In re Selwyn Realty Corp.

Clarke, P. J.:

This application was made under section 59 of the Lien Law (Consol. Laws, chap. 33; Laws of 1909, chap. 38): “A mechanic’s lien on real property may be vacated and canceled by an order of a court of record. Before such order shall be granted, a notice shall be served upon the lienor, either personally or by leaving it at his last known place of residence, with a person of suitable age, with directions to deliver it to the lienor. Such notice shall require the lienor to commence an action to enforce the lien, within a time specified in the notice, not less than thirty days from the time of service, or show cause at a Special Term of a court of record, or at a County Court, in a county in which the property is situated, at a time and place specified therein, why the notice of lien filed should not be vacated and canceled of record. Proof of such service and that the lienór has not commenced the action to foreclose such lien, as directed in the notice, shall be made by affidavit, at the time of applying for such order.”

*357On February 5, 1918, there was served upon the Jeromel Realty and Construction Company a notice that it was required to commence an action to enforce the alleged lien of $72,529.02, filed by it on December 10, 1917, against the premises described in such notice not later than Monday March 11, 1918, being over thirty days from the time of service of this notice or show cause on the 12th of March, 1918, why an order should not be made directing the said notice of hen to be vacated and canceled of record. On the return day the moving party filed an affidavit in which it was averred, since the giving of the notice the Jeromel Realty & Construction Company has taken no further steps in relation to the enforcement of its alleged lien. It has not filed a lis pendens nor has it served the Selwyn Realty Corporation or any one else as far as deponent knows with a summons and complaint in an action.” This was met by an affidavit of one of the attorneys for the Jeromel Realty and Construction Company setting forth that on March 9, 1918, at about eleven-forty-five a. m. he delivered to the sheriff’s office of the county of New York five summonses in the form annexed with instructions that the same.be served upon the respective defendants named therein, and at the same time paid the sheriff’s fees for service, return and mileage. Whereupon the court entered the order appealed from denying the motion to vacate the mechanic’s lien.

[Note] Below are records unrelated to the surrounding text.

(** X13.  The weights after a call of [argmax] that returns.  The parameter
    map is as before.  Either the cache was equal to [w], and the
    registered types and the cache are as before; or it was as long as [w],
    and [w] is the cache now.  In a consistent model with the cache in step,
    [w] has [get_dim()] entries, the model is consistent with its cache in
    step afterwards, and when the cache was not equal to [w] every
    registered type holds its block of [w]. *)
Theorem argmax_writes_weights (w : list float) (feat_idx : Z)
    (training : bool) st (rs : CResultSet) st' :
  argmax w feat_idx training st = (Ok rs, st') ->
  m_w_map st' = m_w_map st /\
  ((equals (m_w_cache st) w = true /\
    m_factor_types st' = m_factor_types st /\
    m_w_cache st' = m_w_cache st) \/
   (equals (m_w_cache st) w = false /\
    size w = size (m_w_cache st) /\ m_w_cache st' = w)) /\
  (registry_inv st -> cache_inv st ->
   size w = get_dim st /\ registry_inv st' /\ cache_inv st' /\
   (equals (m_w_cache st) w = false ->
    m_factor_types st' = distribute (m_factor_types st) w)).
Proof.
  intros H. unfold argmax in H.
  apply bind_ok in H as (fg0 & s1 & H1 & H).
  apply bind_ok in H as (u2 & s2 & H2 & H).
  apply bind_ok in H as (inf & s3 & H3 & H).
  apply bind_ok in H as (u4 & s4 & H4 & H).
  apply bind_ok in H as (verbose & s5 & H5 & H).
  apply bind_ok in H as (u6 & s6 & H6 & H).
  apply bind_ok in H as (u7 & s7 & H7 & H).
  kept H1 T1 C1 M1. kept H2 T2 C2 M2. injection H3 as _ <-.
  kept H4 T4 C4 M4. injection H5 as _ <-. kept H6 T6 C6 M6.
  kept H T8 C8 M8.
  assert (T : m_factor_types s6 = m_factor_types st) by congruence.
  assert (C : m_w_cache s6 = m_w_cache st) by congruence.
  assert (M : m_w_map s6 = m_w_map st) by congruence.
  clear T1 C1 M1 T2 C2 M2 T4 C4 M4 T6 C6 M6.
  destruct u7.
  pose proof (w_to_fparams_returns w s6 s7 H7) as Hw.
  rewrite C in Hw.
  split; [destruct Hw as [[_ ->]|(_ & _ & _ & M7)]; congruence|].
  split.
  { destruct Hw as [[E ->]|(E & Hlen & C7 & _)].
    - left. repeat split; [exact E|congruence|congruence].
    - right. repeat split; [exact E|exact Hlen|congruence]. }
  intros Hinv Hcache.
  assert (Hinv6 : registry_inv s6)
    by (unfold registry_inv in *; now rewrite T, M).
  assert (Hcache6 : cache_inv s6)
    by (unfold cache_inv in *; now rewrite T, C).
  assert (Hsz : size (m_w_cache st) = get_dim st).
  { destruct Hinv as (_ & Hwf & Hmap). unfold get_dim.
    now rewrite Hcache, (size_blocks_weights _ Hwf), Hmap. }
  assert (Hdim : size w = get_dim st).
  { destruct Hw as [[E _]|(_ & Hlen & _)]; [|congruence].
    apply equals_size in E. congruence. }
  split; [exact Hdim|].
  destruct (equals (m_w_cache st) w) eqn:E.
  - destruct Hw as [[_ ->]|(? & _)]; [|discriminate].
    split; [|split; [|discriminate]].
    + unfold registry_inv in *. now rewrite T8, M8, T, M.
    + unfold cache_inv in *. now rewrite T8, C8, T, C.
  - assert (Hdim6 : size w = get_dim s6) by (unfold get_dim in *; congruence).
    rewrite (w_to_fparams_update s6 w Hinv6 ltac:(congruence)
               ltac:(congruence) Hdim6) in H7.
    injection H7 as <-.
    assert (T7 : m_factor_types st' = distribute (m_factor_types st) w)
      by (rewrite T8; simpl; now rewrite T).
    assert (C7 : m_w_cache st' = w) by (now rewrite C8).
    assert (M7 : m_w_map st' = m_w_map st)
      by (rewrite M8; destruct (m_verbose s6); simpl; exact M).
    destruct Hinv as (Hnd & Hwf & Hmap).
    assert (Hblocks : size w = size (blocks (m_factor_types st)))
      by (unfold get_dim in Hdim; now rewrite <- Hmap).
    split; [|split; [|intros _; exact T7]].
    + unfold registry_inv. rewrite T7, M7, distribute_ids, distribute_blocks.
      split; [exact Hnd|]. split; [now apply distribute_wf|exact Hmap].
    + unfold cache_inv. rewrite T7, C7.
      symmetry. now apply distribute_weights.
Qed.

Ltac map_kept H M :=
  match type of H with
  | ?m ?s = _ =>
      let K := fresh "K" in
      assert (K : keeps_weights m) by keeps_weights_block;
      pose proof (keeps_weights_run _ _ _ _ K H) as (_ & _ & M); clear K
  end.

Ltac quiet_steps :=
  repeat first
    [ apply quiet_ret
    | apply quiet_lift
    | apply quiet_when
    | apply quiet_sg_print; reflexivity
    | apply quiet_query_sample; reflexivity
    | apply quiet_print_summary; reflexivity
    | apply quiet_bind; [|intros ?]
    | match goal with
      | |- quiet _ (match ?x with TREE_MAX_PROD => _ | _ => _ end) => destruct x
      end ].

(** X18.  The feature vectors in the result of a call of [argmax] that
    returns.  [psi_truth] is the joint feature vector of the ground-truth
    label and [psi_pred] that of the label the inference returned, both over
    the parameter map of the model and with [get_dim()] entries; the factors
    are those of the graph of the example at the time: for [psi_truth] the
    connected graph with its energies computed, for [psi_pred] the graph as
    the inference left it. *)
Theorem argmax_feature_vectors (w : list float) (feat_idx : Z)
    (training : bool) st (rs : CResultSet) st' :
  argmax w feat_idx training st = (Ok rs, st') ->
  exists fg0 y_truth,
    m_features st !! Z.to_nat feat_idx = Some fg0 /\
    m_labels st !! Z.to_nat feat_idx = Some y_truth /\
    let fg1 := compute_energies (m_factor_types st') (connect_components fg0) in
    let fg2 := if training then loss_augmentation fg1 y_truth else fg1 in
    let fg3 := fst (map_inference (m_inf_type st) fg2) in
    let y_star := snd (map_inference (m_inf_type st) fg2) in
    psi_computed rs = true /\
    psi_truth rs = psi_spec (m_w_map st) (get_data y_truth) (get_factors fg1) /\
    psi_pred rs = psi_spec (m_w_map st) (get_data y_star) (get_factors fg3) /\
    size (psi_truth rs) = get_dim st /\
    size (psi_pred rs) = get_dim st.
Proof.
  intros H. unfold argmax in H.
  apply bind_ok in H as (fg0 & s & H1 & H).
  apply get_sample_ok in H1 as (-> & Hidx & Hfg0).
  assert (S : at_stage feat_idx st st fg0 (m_factor_types st) []).
  { repeat split; [assumption|now rewrite app_nil_r]. }
  (* connect_components *)
  apply bind_ok in H as (u1 & s1 & H1 & H). map_kept H1 M1.
  apply (stage_update _ _ _ _ _ _ _ _ _ _ S) in H1.
  clear S. rename H1 into S.
  (* the tree requirement *)
  apply bind_ok in H as (inf_type & s2 & H1 & H). injection H1 as <- <-.
  pose proof S as (_ & _ & _ & _ & _ & Hinf). rewrite Hinf in H.
  apply bind_ok in H as (u2 & s2 & H1 & H). map_kept H1 M2.
  eapply (stage_quiet _ _ is_plain) in H1 as (e_tree & S1 & _);
    [|quiet_steps|exact S].
  clear S. rename S1 into S.
  (* verbose *)
  apply bind_ok in H as (verbose & s3 & H1 & H). injection H1 as <- <-.
  pose proof S as (_ & _ & _ & _ & Hverbose & _). rewrite Hverbose in H.
  apply bind_ok in H as (u3 & s3 & H1 & H). map_kept H1 M3.
  eapply (stage_quiet _ _ is_plain) in H1 as (e_ex & S1 & _);
    [|quiet_steps|exact S].
  clear S. rename S1 into S.
  (* w_to_fparams, compute_energies *)
  apply bind_ok in H as (u4 & s4 & H1 & H).
  assert (M4 : m_w_map s4 = m_w_map s3).
  { pose proof (w_to_fparams_frame w s3) as F. rewrite H1 in F. apply F. }
  apply (stage_w_to_fparams _ _ _ _ _ _ _ _ _ S) in H1 as (e_w & S1 & _).
  clear S. rename S1 into S.
  apply bind_ok in H as (fts & s5 & H1 & H). injection H1 as <- <-.
  apply bind_ok in H as (u5 & s5 & H1 & H). map_kept H1 M5.
  apply (stage_update _ _ _ _ _ _ _ _ _ _ S) in H1.
  clear S. rename H1 into S.
  apply bind_ok in H as (u6 & s6 & H1 & H). map_kept H1 M6.
  eapply (stage_quiet _ _ is_plain) in H1 as (e_before & S1 & _);
    [|quiet_steps|exact S].
  clear S. rename S1 into S.
  (* y_truth *)
  apply bind_ok in H as (y_truth & s7 & H1 & H).
  apply get_label_ok in H1 as (-> & Hlabel).
  pose proof S as (_ & _ & _ & Hlabels & _).
  rewrite Hlabels in Hlabel.
  (* psi_truth and the energy of the truth *)
  apply bind_ok in H as (psi_truth_v & s8 & H1 & H). map_kept H1 M8.
  destruct (get_joint_feature_vector_inv _ _ _ _ _ H1)
    as (fg_truth & _ & Hfg_truth & _ & Hpsi_truth & Hsize_truth & _).
  pose proof S as (Hfg1 & _). rewrite Hfg1 in Hfg_truth.
  injection Hfg_truth as <-.
  apply (stage_joint_feature_vector _ _ _ _ _ _ _ _ _ S) in H1.
  clear S. rename H1 into S.
  apply bind_ok in H as (energy_gt & s9 & H1 & H). map_kept H1 M9.
  apply (stage_query _ _ _ _ _ _ _ _ _ _ S) in H1 as (-> & S1).
  clear S. rename S1 into S.
  set (fg1 := compute_energies (m_factor_types s4) (connect_components fg0))
    in *.
  (* loss augmentation *)
  apply bind_ok in H as (u7 & s10 & H1 & H). map_kept H1 M10.
  assert (exists evs,
            at_stage feat_idx st s10
              (if training then loss_augmentation fg1 y_truth else fg1)
              (m_factor_types s4) evs) as (evs10 & S1).
  { destruct training; simpl in H1.
    - apply bind_ok in H1 as (u8 & s11 & H2 & H1).
      apply (stage_update _ _ _ _ _ _ _ _ _ _ S) in H2.
      eapply (stage_quiet _ _ is_plain) in H1 as (e_after & S1 & _);
        [|quiet_steps|exact H2].
      eexists. exact S1.
    - injection H1 as _ <-. eexists. exact S. }
  clear S H1. rename S1 into S.
  set (fg2 := if training then loss_augmentation fg1 y_truth else fg1) in *.
  (* inference *)
  apply bind_ok in H as (fg2' & s11 & H1 & H).
  apply get_sample_ok in H1 as (-> & _ & Hfg2).
  pose proof S as (Hfg2'' & _). rewrite Hfg2'' in Hfg2. injection Hfg2 as <-.
  destruct (map_inference (m_inf_type st) fg2) as [fg3 y_star] eqn:Hmap.
  apply bind_ok in H as (u9 & s12 & H1 & H). map_kept H1 M12.
  apply (stage_update _ _ _ _ _ _ _ _ _ _ S) in H1.
  clear S. rename H1 into S.
  apply bind_ok in H as (u10 & s13 & H1 & H). map_kept H1 M13.
  apply (stage_query _ _ _ _ _ _ _ _ _ _ S) in H1 as (_ & S1).
  clear S. rename S1 into S.
  apply bind_ok in H as (psi_pred_v & s14 & H1 & H). map_kept H1 M14.
  destruct (get_joint_feature_vector_inv _ _ _ _ _ H1)
    as (fg_pred & _ & Hfg_pred & _ & Hpsi_pred & Hsize_pred & _).
  pose proof S as (Hfg3 & _). rewrite Hfg3 in Hfg_pred.
  injection Hfg_pred as <-.
  apply (stage_joint_feature_vector _ _ _ _ _ _ _ _ _ S) in H1.
  clear S. rename H1 into S.
  apply bind_ok in H as (l_energy_pred & s15 & H1 & H).
  apply (stage_query _ _ _ _ _ _ _ _ _ _ S) in H1 as (-> & S1).
  clear S. rename S1 into S.
  apply bind_ok in H as (delta_v & s16 & H1 & H). injection H1 as Hdelta <-.
  apply bind_ok in H as (u11 & s17 & H1 & H).
  eapply (stage_quiet _ _ is_plain) in H1 as (e_sum & S1 & _);
    [|quiet_steps|exact S].
  clear S. rename S1 into S.
  injection H as <- <-.
  destruct S as (_ & Hfts' & _).
  assert (Mtruth : m_w_map s6 = m_w_map st) by congruence.
  assert (Mpred : m_w_map s13 = m_w_map st) by congruence.
  exists fg0, y_truth.
  split; [assumption|]. split; [assumption|].
  cbv zeta. rewrite Hfts'. fold fg1. fold fg2. rewrite Hmap. cbn [fst snd].
  cbn [psi_computed psi_truth psi_pred].
  unfold get_dim in *. rewrite Mtruth in Hpsi_truth, Hsize_truth.
  rewrite Mpred in Hpsi_pred, Hsize_pred.
  repeat split; assumption.
Qed.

The statute itself requires that proof of the service of the notice and that the lienor has not commenced the action to foreclose as directed by the notice, shall be made by affidavit. All that the lienor was required to do under the notice served upon it was to commence its action within the time limited, or show sufficient cause why it had not done so. In Jackson Co. v. Haven (87 App. Div. 236) the lienor had served one of the defendants, but had failed to serve the owner in consequence of the inability of the process server to find him. This court held that failure to make the service was sufficiently excused and affirmed an order denying a motion to cancel the lien.

Therefore the lienor in the case at bar was not called upon to answer the irrevelant affidavit of the moving party attacking the validity of the lien. Nor upon this motion is this *358court to pass upon the merits and to dispose of the entire controversy between the parties. No such question is before us for decision. The object of the Lien Law is to secure laborers and materialmen for the work and material they have furnished. Whether or not the lien filed is good or bad is not to be determined upon such a proceeding as this which is merely to accelerate the trial of the main issue. The language of the statute is plain and intelligible. The intention of it was clearly to enable the owner to require the lienor to test the validity of his lien speedily and to give to the court the power to vacate or discharge the lien in case the action was not commenced, or sufficient reason presented to the court excusing the lienor for not commencing the action in the time named in the notice.” (Matter of Poole, 38 N. Y. St. Repr. 806.)

The sole question, as I understand it, presented by this appeal is whether the delivery of the summons to the sheriff for service within the time limited by the notice to commence an action to foreclose was a compliance with said notice and equivalent to the commencement of the action.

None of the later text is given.